When did it become ok to bully others? – By Vicky Dal Molin
I’m coming off a weekend where I had to watch my usually healthy and happy son be completely miserable…. And it was all as a result of my decision to agree to my son having his 18 month immunisations.
From the minute I was pregnant it became apparent that the vaccine debate was one I wouldn’t be able to escape and one where there wasn’t any easy answer. I got it from all sides. From the extremist “no vaccines no way” to the frankly bully tactics of medical practitioners “it’s in your child’s interest… you don’t want to see him get sick do you?” As if it isn’t hard enough watching your child get pricked multiple times with those needles, to watch their face in uncomfortable surprise and then to see them suffer through fevers and sore arms and whatever other side effect comes as a result (which could be a lot worse than what we experienced). On top of that everyone seems to have an opinion. “Are you really vaccinating”, “oh I waited for that one”, “it’s not fair for your unvaccinated child to be allowed in schools”. I feel like I’ve heard it all – both sides.

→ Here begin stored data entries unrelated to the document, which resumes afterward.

(* ===== verification/GoCodec.v ===== *)
(** More of encoding/json and encoding/base64: byte slices, maps of strings, 32-bit numbers and
    slices of pointers to structs.  As [Go], nothing here models code of the repository. *)
From stdpp Require Import base gmap list strings pretty.
From Stdlib Require Import Ascii.
From S2P Require Import Prelude Go GoTime.
Open Scope string_scope.

(** ** base64.StdEncoding *)

Definition std_char (n : nat) : ascii :=
  if (n <? 26)%nat then ascii_of_nat (65 + n)
  else if (n <? 52)%nat then ascii_of_nat (71 + n)
  else if (n <? 62)%nat then ascii_of_nat (n - 4)
  else if (n =? 62)%nat then "+"%char else "/"%char.
(** The decode map: 0xff is [None]. *)
Definition std_val (c : ascii) : option nat :=
  let n := nat_of_ascii c in
  if is_upper c then Some (n - 65)%nat
  else if is_lower c then Some (n - 71)%nat
  else if is_digit c then Some (n + 4)%nat
  else if Ascii.eqb c "+" then Some 62%nat
  else if Ascii.eqb c "/" then Some 63%nat
  else None.

Fixpoint EncodeToString (s : string) : string :=
  match s with
  | EmptyString => ""
  | String a EmptyString =>
      let x := nat_of_ascii a in
      String (std_char (x / 4)) (String (std_char (x mod 4 * 16)) "==")
  | String a (String b EmptyString) =>
      let x := nat_of_ascii a in let y := nat_of_ascii b in
      String (std_char (x / 4)) (String (std_char (x mod 4 * 16 + y / 16))
        (String (std_char (y mod 16 * 4)) "="))
  | String a (String b (String c r)) =>
      let x := nat_of_ascii a in let y := nat_of_ascii b in let z := nat_of_ascii c in
      String (std_char (x / 4)) (String (std_char (x mod 4 * 16 + y / 16))
        (String (std_char (y mod 16 * 4 + z / 64)) (String (std_char (z mod 64)) (EncodeToString r))))
  end.

(** The bytes of the sextets of a quantum, of which there are two to four. *)
Definition quantum (q : list nat) : string :=
  match q with
  | [a; b] => String (ascii_of_nat (a * 4 + b / 16)) ""
  | [a; b; c] =>
      String (ascii_of_nat (a * 4 + b / 16)) (String (ascii_of_nat (b mod 16 * 16 + c / 4)) "")
  | [a; b; c; d] =>
      String (ascii_of_nat (a * 4 + b / 16)) (String (ascii_of_nat (b mod 16 * 16 + c / 4))
        (String (ascii_of_nat (c mod 4 * 64 + d)) ""))
  | _ => ""
  end.

Definition newline (c : ascii) : bool := Ascii.eqb c "010" || Ascii.eqb c "013".
Fixpoint skip_newlines (si : nat) (s : string) : nat * string :=
  match s with
  | String c s' => if newline c then skip_newlines (S si) s' else (si, s)
  | EmptyString => (si, s)
  end.

(** [decodeQuantum] on the rest of the source from offset [si], with the sextets [q] of the current
    quantum: the bytes, or the offset of the corrupt input. *)
Definition padded (si : nat) (s : string) (q : list nat) : nat + string :=
  match skip_newlines si s with
  | (_, EmptyString) => inr (quantum q)
  | (si, _) => inl si   (* trailing garbage *)
  end.
Fixpoint decode_go (si : nat) (q : list nat) (s : string) : nat + string :=
  match s with
  | EmptyString => match q with [] => inr "" | _ => inl (si - length q)%nat end
  | String c s' =>
      match std_val c with
      | Some v =>
          match q with
          | [a; b; d] =>
              match decode_go (S si) [] s' with
              | inl e => inl e
              | inr r => inr (quantum [a; b; d; v] +:+ r)
              end
          | _ => decode_go (S si) (q ++ [v])%list s'
          end
      | None =>
          if newline c then decode_go (S si) q s'
          else if negb (Ascii.eqb c "=") then inl si
          else match length q with
               | 0%nat | 1%nat => inl si
               | 2%nat =>
                   match skip_newlines (S si) s' with
                   | (si, EmptyString) => inl si
                   | (si, String c s') =>
                       if Ascii.eqb c "=" then padded (S si) s' q else inl (si - 1)%nat
                   end
               | _ => padded (S si) s' q
               end
      end
  end.
Definition DecodeString (s : string) : nat + string := decode_go 0 [] s.

Lemma std_val_char n : (n < 64)%nat -> std_val (std_char n) = Some n.
Proof. intros Hn. do 64 (destruct n as [|n]; [reflexivity|]). lia. Qed.
Lemma std_val_pad : std_val "=" = None.
Proof. reflexivity. Qed.

Lemma byte_bound c : (nat_of_ascii c < 256)%nat.
Proof. apply nat_ascii_bounded. Qed.

Lemma mod_low a b n : (b < n)%nat -> ((a * n + b) mod n)%nat = b.
Proof. intros Hb. rewrite Nat.add_comm, Nat.Div0.mod_add. by apply Nat.mod_small. Qed.
(** Every byte is put together again from its sextets. *)
Lemma byte1 x y k : (y < 16)%nat -> k = (x mod 4 * 16 + y)%nat -> (x / 4 * 4 + k / 16)%nat = x.
Proof. intros Hy ->. rewrite Nat.div_add_l, (Nat.div_small y) by lia. pose proof (Nat.div_mod_eq x 4). lia. Qed.
Lemma byte2 x y z k l : (z < 4)%nat -> k = (x mod 4 * 16 + y / 16)%nat -> l = (y mod 16 * 4 + z)%nat -> (y < 256)%nat ->
  (k mod 16 * 16 + l / 4)%nat = y.
Proof.
  intros Hz -> -> Hy. assert (Hq : (y / 16 < 16)%nat) by (apply Nat.Div0.div_lt_upper_bound; lia).
  rewrite mod_low by lia.
  rewrite Nat.div_add_l, (Nat.div_small z) by lia. pose proof (Nat.div_mod_eq y 16). lia.
Qed.
Lemma byte3 y z l : l = (y mod 16 * 4 + z / 64)%nat -> (z < 256)%nat -> (l mod 4 * 64 + z mod 64)%nat = z.
Proof.
  intros -> Hz. assert (Hq : (z / 64 < 4)%nat) by (apply Nat.Div0.div_lt_upper_bound; lia).
  rewrite mod_low by lia.
  pose proof (Nat.div_mod_eq z 64). lia.
Qed.

Lemma decode_encode_go s : forall si, decode_go si [] (EncodeToString s) = inr s.
Proof.
  assert (Hind : forall n s, (String.length s <= n)%nat -> forall si, decode_go si [] (EncodeToString s) = inr s).
  { clear s. induction n as [|n IH]; intros s Hn si; [by destruct s; [|cbn in Hn; lia]|].
    destruct s as [|a [|b [|c r]]]; [done|..].
    - pose proof (byte_bound a). cbn [EncodeToString decode_go app length].
      rewrite !std_val_char by
        first [apply Nat.Div0.div_lt_upper_bound; lia | pose proof (Nat.mod_upper_bound (nat_of_ascii a) 4); lia].
      cbn [app length]. rewrite std_val_pad. cbn -[Nat.div Nat.modulo].
      rewrite (byte1 _ 0) by lia. by rewrite ascii_nat_embedding.
    - pose proof (byte_bound a). pose proof (byte_bound b). cbn [EncodeToString decode_go].
      assert (nat_of_ascii b / 16 < 16)%nat by (apply Nat.Div0.div_lt_upper_bound; lia).
      rewrite std_val_char by (apply Nat.Div0.div_lt_upper_bound; lia). cbn [app decode_go].
      rewrite std_val_char by (pose proof (Nat.mod_upper_bound (nat_of_ascii a) 4); lia). cbn [app decode_go].
      rewrite std_val_char by (pose proof (Nat.mod_upper_bound (nat_of_ascii b) 16); lia).
      cbn [app length]. rewrite std_val_pad. cbn -[Nat.div Nat.modulo].
      rewrite (byte1 _ (nat_of_ascii b / 16)), (byte2 (nat_of_ascii a) (nat_of_ascii b) 0) by lia.
      by rewrite !ascii_nat_embedding.
    - pose proof (byte_bound a). pose proof (byte_bound b). pose proof (byte_bound c). cbn [EncodeToString decode_go].
      assert (nat_of_ascii b / 16 < 16)%nat by (apply Nat.Div0.div_lt_upper_bound; lia).
      assert (nat_of_ascii c / 64 < 4)%nat by (apply Nat.Div0.div_lt_upper_bound; lia).
      rewrite std_val_char by (apply Nat.Div0.div_lt_upper_bound; lia). cbn [app decode_go].
      rewrite std_val_char by (pose proof (Nat.mod_upper_bound (nat_of_ascii a) 4); lia). cbn [app decode_go].
      rewrite std_val_char by (pose proof (Nat.mod_upper_bound (nat_of_ascii b) 16); lia). cbn [app decode_go].
      rewrite std_val_char by (apply Nat.mod_upper_bound; lia).
      rewrite IH by (cbn in Hn; lia). unfold quantum.
      rewrite (byte1 _ (nat_of_ascii b / 16)), (byte2 (nat_of_ascii a) (nat_of_ascii b) (nat_of_ascii c / 64)),
        (byte3 (nat_of_ascii b)) by lia.
      by rewrite !ascii_nat_embedding. }
  by apply (Hind (String.length s)).
Qed.
Lemma Decode_Encode s : DecodeString (EncodeToString s) = inr s.
Proof. apply decode_encode_go. Qed.

(** ** encoding/json *)

(** [int32] *)
Definition dec_int32 : field_decoder Z := fun old j =>
  match j with
  | JNum n => if (int32 n =? n)%Z then (n, None) else (old, Some (Mismatch ("number " +:+ pretty n) "int32"))
  | JNull => (old, None)
  | _ => (old, Some (Mismatch (json_kind j) "int32"))
  end.

(** [[]byte]: base64 in a string, or an array of numbers. *)
Definition dec_uint8 (j : json) : ascii * mismatch :=
  match j with
  | JNum n => if (0 <=? n)%Z && (n <? 256)%Z then (ascii_of_nat (Z.to_nat n), None)
              else (zero, Some (Mismatch ("number " +:+ pretty n) "uint8"))
  | JNull => (zero, None)
  | _ => (zero, Some (Mismatch (json_kind j) "uint8"))
  end.
Fixpoint dec_uint8s (l : list json) : string * mismatch :=
  match l with
  | [] => ("", None)
  | j :: l' => let (c, e) := dec_uint8 j in let (s, es) := dec_uint8s l' in (String c s, first_mismatch e es)
  end.
Definition dec_bytes : field_decoder (option string) := fun old j =>
  match j with
  | JStr s =>
      match DecodeString s with
      | inr b => (Some b, None)
      | inl n => (old, Some (Inner ("illegal base64 data at input byte " +:+ pretty n)))
      end
  | JArr l => let (s, e) := dec_uint8s l in (Some s, e)
  | JNull => (None, None)
  | _ => (old, Some (Mismatch (json_kind j) "[]uint8"))
  end.
Definition enc_bytes (b : option string) : json :=
  match b with None => JNull | Some s => JStr (EncodeToString s) end.

(** [map[string]string] *)
Definition dec_string_entry (acc : gmap string string * mismatch) (kv : string * json)
  : gmap string string * mismatch :=
  let (s, e) := dec_string "" kv.2 in (<[kv.1 := s]> acc.1, first_mismatch acc.2 e).
Definition dec_string_map : field_decoder (option (gmap string string)) := fun old j =>
  match j with
  | JObj kvs => let (m, e) := fold_left dec_string_entry kvs (default ∅ old, None) in (Some m, e)
  | JNull => (None, None)
  | _ => (old, Some (Mismatch (json_kind j) "map[string]string"))
  end.
Definition enc_string_map (m : option (gmap string string)) : json :=
  match m with None => JNull | Some m => JObj ((fun kv => (kv.1, JStr kv.2)) <$> map_to_list m) end.

(** [[]*T] for a struct type; a null element is the nil pointer. *)
Fixpoint dec_pointers {A} (dec : field_decoder A) (new : A) (l : list json) : list (option A) * mismatch :=
  match l with
  | [] => ([], None)
  | j :: l' =>
      let (x, e) := match j with JNull => (None, None) | _ => let (a, e) := dec new j in (Some a, e) end in
      let (xs, es) := dec_pointers dec new l' in (x :: xs, first_mismatch e es)
  end.
Definition dec_pointer_slice {A} (ty : string) (dec : field_decoder A) (new : A)
  : field_decoder (slice (option A)) := fun old j =>
  match j with
  | JArr l => let (xs, e) := dec_pointers dec new l in (Some xs, e)
  | JNull => (None, None)
  | _ => (old, Some (Mismatch (json_kind j) ("[]*" +:+ ty)))
  end.
Definition enc_pointer_slice {A} (enc : A -> json) (s : slice (option A)) : json :=
  match s with
  | None => JNull
  | Some l => JArr ((fun x => match x with None => JNull | Some a => enc a end) <$> l)
  end.

(** A field of a struct: its decoder on the struct. *)
Definition on {A F} (get : A -> F) (set : F -> A -> A) (dec : field_decoder F) : field_decoder A :=
  fun a j => let (x, e) := dec (get a) j in (set x a, e).

Lemma dec_enc_int32 old n : int32 n = n -> dec_int32 old (JNum n) = (n, None).
Proof. intros Hn. unfold dec_int32. by rewrite Hn, Z.eqb_refl. Qed.
Lemma dec_enc_bytes old b : dec_bytes old (enc_bytes b) = (b, None).
Proof. destruct b as [s|]; [|done]. unfold dec_bytes, enc_bytes. by rewrite Decode_Encode. Qed.

Lemma dec_string_map_fold (kvs : list (string * string)) (acc : gmap string string) :
  fold_left dec_string_entry ((fun kv => (kv.1, JStr kv.2)) <$> kvs) (acc, None)
  = (list_to_map (reverse kvs) ∪ acc, None).
Proof.
  revert acc. induction kvs as [|[k v] kvs IH]; intros acc.
  { rewrite reverse_nil. cbn. by rewrite (left_id_L ∅ _). }
  rewrite fmap_cons. cbn [fold_left fst snd].
  change (dec_string_entry (acc, None) (k, JStr v)) with (<[k := v]> acc, @None decode_error).
  rewrite IH, reverse_cons, list_to_map_app, <- (assoc_L (∪)). do 2 f_equal.
  change (list_to_map [(k, v)] : gmap string string) with (<[k := v]> (∅ : gmap string string)).
  by rewrite insert_empty, insert_union_singleton_l.
Qed.
Lemma dec_enc_string_map m : dec_string_map None (enc_string_map m) = (m, None).
Proof.
  destruct m as [m|]; [|done]. unfold dec_string_map, enc_string_map.
  change (default (∅ : gmap string string) None) with (∅ : gmap string string).
  rewrite dec_string_map_fold, (right_id_L ∅ _). do 2 f_equal.
  rewrite <- (list_to_map_to_list m) at 2. apply list_to_map_proper; [|by rewrite reverse_Permutation].
  rewrite reverse_Permutation. apply NoDup_fst_map_to_list.
Qed.

Lemma dec_enc_pointer_slice {A} ty (dec : field_decoder A) new (enc : A -> json) old s :
  (forall a, enc a <> JNull /\ dec new (enc a) = (a, None)) ->
  dec_pointer_slice ty dec new old (enc_pointer_slice enc s) = (s, None).
Proof.
  intros Hdec. destruct s as [l|]; [|done]. unfold dec_pointer_slice, enc_pointer_slice.
  enough (dec_pointers dec new ((fun x => match x with None => JNull | Some a => enc a end) <$> l) = (l, None))
    as -> by done.
  induction l as [|[a|] l IH]; [done|..]; rewrite fmap_cons; cbn [dec_pointers].
  - destruct (Hdec a) as [Hne Ha]. rewrite IH, Ha. by destruct (enc a).
  - by rewrite IH.
Qed.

I don’t want to get into the vaccines debate here…. Trust me I’ve read a significant amount about the pros and cons, I’ve spoken to many an adult and medical practitioner. I’ve heard and considered this a lot. And frankly no one side has convinced me either way. But boy was I angry this weekend. Angry at everyone that had opined and criticised my decisions on this topic. What I really want to focus on is when did it become ok to play on a mum’s guilt into winning an argument? Any argument?
You’d think at my age I’d be past being guilt or bullied but when you have a child you have someone else’s life and well being in your hands…. So it’s easy for people to take advantage of that fact to further their argument. As a mum I want to do the best by my son, to make decisions that are informed and considered and that always in his best interest. But I’m also terrified to get it wrong – and I suspect I am not a lone mum there.
The vaccine debate is only one of those instances. I could list of many others. “You’re using the crying-it-out method… your child is going to have anxiety issues”, “you’re going to work full time…. Well I guess that’s one choice… I could never leave my child especially with a stranger [ie childcare]”. Yep I heard that one a few times. Like it’s easy to be away from your child and having someone else look after them…. Thanks for making us mum’s feel crappy implying otherwise.
So heed this judgemental bullies (you know who you are):
- I will decide – without unsolicited input – the medical decisions I make for my son.
- I will thank Dr Ferber for his advice on sleep training…. Where my son now has a full and refreshing nights sleep and doesn’t have an anxious bone in his body even if we did allow him to CIO.
- I will be a working mum and show my son what one can achieve professionally if they work hard.
That’s just a start! I’ve reclaimed my right to enjoy being a parent, to make decisions as I see fit without wresting the guilt forced on me by others and to call those out who cross that line between providing helpful advice to pushing an agenda. That I may not be perfect and may not always make the most perfect decisions… but everything I do – I do in the interests of my son and his well being and for those that want to guilt others – you are free to make your own decisions.